Thinking of the academic model of publishing journal articles, reviewing, refereeing, etc, which does not bring in the moolah (does it ever not, even with one's ALCS payments for photocopying etc) but it is, particularly thse days, what has to be done in order to get an academic job - and of course, if you're really lucky, a TV gig that's actually paid.

And this grew out of a gentlemanly model of scholarship, where a) the scholar did not need filthy lucre in return for his endeavours and b) the outcome was circulated to other interested scholars. This led to the setting up of various societies which published journals and other things like edited texts, but essentially for the love of it and to disseminate the debate.
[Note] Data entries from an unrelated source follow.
(* ===== verification/GtpIes.v ===== *)
(** * The information elements of GTPv2 (src/libgtpv2c/include/gtp_ies.h, sv_ies.h)

    One record per C structure, with its members in the order of the C code: a bit
    field or an unsigned integer is a [Z], an array a list.  [zero_x] is the structure
    filled with zeros. *)

From S2P Require Import Prelude Codec.

(** ** Headers *)

(** [sizeof(ie_header_t)] of the packed structure. *)
Definition IE_HEADER_SIZE : Z := 4.

Record ie_header_t := mk_gie {
  gie_type : Z;
  gie_len : Z;
  gie_instance : Z;
}.
Definition zero_ie_header : ie_header_t := mk_gie 0 0 0.

(** The members [gtpc] and the union [teid], which is kept in the form of [has_teid]:
    the sequence number and the spare byte of [no_teid] are the low 24 and the high 8
    bits of its [teid]. *)
Record gtpv2c_header_t := mk_gtpv2c_header {
  gtpc_spare : Z;
  gtpc_teid_flag : Z;
  gtpc_piggyback : Z;
  gtpc_version : Z;
  gtpc_message_type : Z;
  gtpc_message_len : Z;
  has_teid_teid : Z;
  has_teid_seq : Z;
  has_teid_spare : Z;
}.
Definition zero_gtpv2c_header : gtpv2c_header_t := mk_gtpv2c_header 0 0 0 0 0 0 0 0 0.
Definition no_teid_seq (h : gtpv2c_header_t) : Z := h.(has_teid_teid) mod 2 ^ 24.
Definition no_teid_spare (h : gtpv2c_header_t) : Z := h.(has_teid_teid) / 2 ^ 24.

(** ** Protocol configuration options *)

Record pco_opt_t := mk_pco_opt {
  pco_opt_type : Z;
  pco_opt_len : Z;
  pco_opt_data : list Z;
}.
Definition zero_pco_opt : pco_opt_t := mk_pco_opt 0 0 (repeat 0 20).
Definition MAX_PCO_CONTAINERS : nat := 16.

(** [pco] are the bytes the pointer refers to. *)
Record pco_ie_t := mk_pco_ie {
  pco_ie_header : ie_header_t;
  pco_ie_pco : list Z;
  pco_ie_pco_len : Z;
  pco_ie_ext : Z;
  pco_ie_config_proto : Z;
  pco_ie_num_of_opt : Z;
  pco_ie_ids : list pco_opt_t;
}.
Definition zero_pco_ie : pco_ie_t := mk_pco_ie zero_ie_header [] 0 0 0 0 (repeat zero_pco_opt MAX_PCO_CONTAINERS).

(** ** Elements and their parts *)

Record cgi_field_t := mk_cgi_field {
  cgi_field_cgi_mcc_digit_2 : Z;
  cgi_field_cgi_mcc_digit_1 : Z;
  cgi_field_cgi_mnc_digit_3 : Z;
  cgi_field_cgi_mcc_digit_3 : Z;
  cgi_field_cgi_mnc_digit_2 : Z;
  cgi_field_cgi_mnc_digit_1 : Z;
  cgi_field_cgi_lac : Z;
  cgi_field_cgi_ci : Z;
}.
Definition zero_cgi_field : cgi_field_t := mk_cgi_field 0 0 0 0 0 0 0 0.

Record sai_field_t := mk_sai_field {
  sai_field_sai_mcc_digit_2 : Z;
  sai_field_sai_mcc_digit_1 : Z;
  sai_field_sai_mnc_digit_3 : Z;
  sai_field_sai_mcc_digit_3 : Z;
  sai_field_sai_mnc_digit_2 : Z;
  sai_field_sai_mnc_digit_1 : Z;
  sai_field_sai_lac : Z;
  sai_field_sai_sac : Z;
}.
Definition zero_sai_field : sai_field_t := mk_sai_field 0 0 0 0 0 0 0 0.

Record rai_field_t := mk_rai_field {
  rai_field_ria_mcc_digit_2 : Z;
  rai_field_ria_mcc_digit_1 : Z;
  rai_field_ria_mnc_digit_3 : Z;
  rai_field_ria_mcc_digit_3 : Z;
  rai_field_ria_mnc_digit_2 : Z;
  rai_field_ria_mnc_digit_1 : Z;
  rai_field_ria_lac : Z;
  rai_field_ria_rac : Z;
}.
Definition zero_rai_field : rai_field_t := mk_rai_field 0 0 0 0 0 0 0 0.

Record tai_field_t := mk_tai_field {
  tai_field_tai_mcc_digit_2 : Z;
  tai_field_tai_mcc_digit_1 : Z;
  tai_field_tai_mnc_digit_3 : Z;
  tai_field_tai_mcc_digit_3 : Z;
  tai_field_tai_mnc_digit_2 : Z;
  tai_field_tai_mnc_digit_1 : Z;
  tai_field_tai_tac : Z;
}.
Definition zero_tai_field : tai_field_t := mk_tai_field 0 0 0 0 0 0 0.

Record ecgi_field_t := mk_ecgi_field {
  ecgi_field_ecgi_mcc_digit_2 : Z;
  ecgi_field_ecgi_mcc_digit_1 : Z;
  ecgi_field_ecgi_mnc_digit_3 : Z;
  ecgi_field_ecgi_mcc_digit_3 : Z;
  ecgi_field_ecgi_mnc_digit_2 : Z;
  ecgi_field_ecgi_mnc_digit_1 : Z;
  ecgi_field_ecgi_spare : Z;
  ecgi_field_eci : Z;
}.
Definition zero_ecgi_field : ecgi_field_t := mk_ecgi_field 0 0 0 0 0 0 0 0.

Record lai_field_t := mk_lai_field {
  lai_field_lai_mcc_digit_2 : Z;
  lai_field_lai_mcc_digit_1 : Z;
  lai_field_lai_mnc_digit_3 : Z;
  lai_field_lai_mcc_digit_3 : Z;
  lai_field_lai_mnc_digit_2 : Z;
  lai_field_lai_mnc_digit_1 : Z;
  lai_field_lai_lac : Z;
}.
Definition zero_lai_field : lai_field_t := mk_lai_field 0 0 0 0 0 0 0.

Record macro_enb_id_fld_t := mk_macro_enb_id_fld {
  macro_enb_id_fld_menbid_mcc_digit_2 : Z;
  macro_enb_id_fld_menbid_mcc_digit_1 : Z;
  macro_enb_id_fld_menbid_mnc_digit_3 : Z;
  macro_enb_id_fld_menbid_mcc_digit_3 : Z;
  macro_enb_id_fld_menbid_mnc_digit_2 : Z;
  macro_enb_id_fld_menbid_mnc_digit_1 : Z;
  macro_enb_id_fld_menbid_spare : Z;
  macro_enb_id_fld_menbid_macro_enodeb_id : Z;
  macro_enb_id_fld_menbid_macro_enb_id2 : Z;
}.
Definition zero_macro_enb_id_fld : macro_enb_id_fld_t := mk_macro_enb_id_fld 0 0 0 0 0 0 0 0 0.

Record extnded_macro_enb_id_fld_t := mk_extnded_macro_enb_id_fld {
  extnded_macro_enb_id_fld_emenbid_mcc_digit_2 : Z;
  extnded_macro_enb_id_fld_emenbid_mcc_digit_1 : Z;
  extnded_macro_enb_id_fld_emenbid_mnc_digit_3 : Z;
  extnded_macro_enb_id_fld_emenbid_mcc_digit_3 : Z;
  extnded_macro_enb_id_fld_emenbid_mnc_digit_2 : Z;
  extnded_macro_enb_id_fld_emenbid_mnc_digit_1 : Z;
  extnded_macro_enb_id_fld_emenbid_smenb : Z;
  extnded_macro_enb_id_fld_emenbid_spare : Z;
  extnded_macro_enb_id_fld_emenbid_extnded_macro_enb_id : Z;
  extnded_macro_enb_id_fld_emenbid_extnded_macro_enb_id2 : Z;
}.
Definition zero_extnded_macro_enb_id_fld : extnded_macro_enb_id_fld_t := mk_extnded_macro_enb_id_fld 0 0 0 0 0 0 0 0 0 0.

Record mm_context_t := mk_mm_context {}.
Definition zero_mm_context : mm_context_t := mk_mm_context.

Record auth_triplet_t := mk_auth_triplet {
  auth_triplet_rand : list Z;
  auth_triplet_sres : Z;
  auth_triplet_kc : Z;
}.
Definition zero_auth_triplet : auth_triplet_t := mk_auth_triplet (repeat 0 16) 0 0.

Record auth_quintuplet_t := mk_auth_quintuplet {
  auth_quintuplet_rand : list Z;
  auth_quintuplet_xres_length : Z;
  auth_quintuplet_xres : Z;
  auth_quintuplet_ck : list Z;
  auth_quintuplet_ik : list Z;
  auth_quintuplet_autn_length : Z;
  auth_quintuplet_autn : Z;
}.
Definition zero_auth_quintuplet : auth_quintuplet_t := mk_auth_quintuplet (repeat 0 16) 0 0 (repeat 0 16) (repeat 0 16) 0 0.

Record auth_quadruplet_t := mk_auth_quadruplet {
  auth_quadruplet_rand : list Z;
  auth_quadruplet_xres_length : Z;
  auth_quadruplet_xres : Z;
  auth_quadruplet_autn_length : Z;
  auth_quadruplet_autn : Z;
  auth_quadruplet_kasme : list Z;
}.
Definition zero_auth_quadruplet : auth_quadruplet_t := mk_auth_quadruplet (repeat 0 16) 0 0 0 0 (repeat 0 32).

Record bss_container_t := mk_bss_container {
  bss_container_spare : Z;
  bss_container_phx : Z;
  bss_container_sapi : Z;
  bss_container_rp : Z;
  bss_container_pfi : Z;
  bss_container_sapi2 : Z;
  bss_container_spare2 : Z;
  bss_container_radio_priority : Z;
  bss_container_xid_parms_len : Z;
  bss_container_xid_parameters : Z;
}.
Definition zero_bss_container : bss_container_t := mk_bss_container 0 0 0 0 0 0 0 0 0 0.

Record trgt_id_type_rnc_id_t := mk_trgt_id_type_rnc_id {
  trgt_id_type_rnc_id_mcc_digit_2 : Z;
  trgt_id_type_rnc_id_mcc_digit_1 : Z;
  trgt_id_type_rnc_id_mnc_digit_3 : Z;
  trgt_id_type_rnc_id_mcc_digit_3 : Z;
  trgt_id_type_rnc_id_mnc_digit_2 : Z;
  trgt_id_type_rnc_id_mnc_digit_1 : Z;
  trgt_id_type_rnc_id_lac : Z;
  trgt_id_type_rnc_id_rac : Z;
  trgt_id_type_rnc_id_rnc_id : Z;
  trgt_id_type_rnc_id_extended_rnc_id : Z;
}.
Definition zero_trgt_id_type_rnc_id : trgt_id_type_rnc_id_t := mk_trgt_id_type_rnc_id 0 0 0 0 0 0 0 0 0 0.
And then these publishing initiatives got swallowed up by Evil Conglomerates which see them as an income stream (no, honestly, I do not see a single 1p of what Evil Conglomerates charge should you wish to download one of my articles).

But the original model was that it was more something that one did as part of the route into a particular profession - I will concede that having committed some work of scholarship a not insignificant number of scholars, having got their Oxbridge college fellowship, spent more time laying down the college port than in the archives or producing, you know, further scholarship.

I also wonder whether there has not been a not dissimilar pathway for the not bestselling or major critical repute novelist, whereby, with the claim of 'being a novelist' under their belt (while the publisher wrote off the advance with a sigh) managed to parlay this into being a literary journalist and reviewer, teacher of creative writing, etc.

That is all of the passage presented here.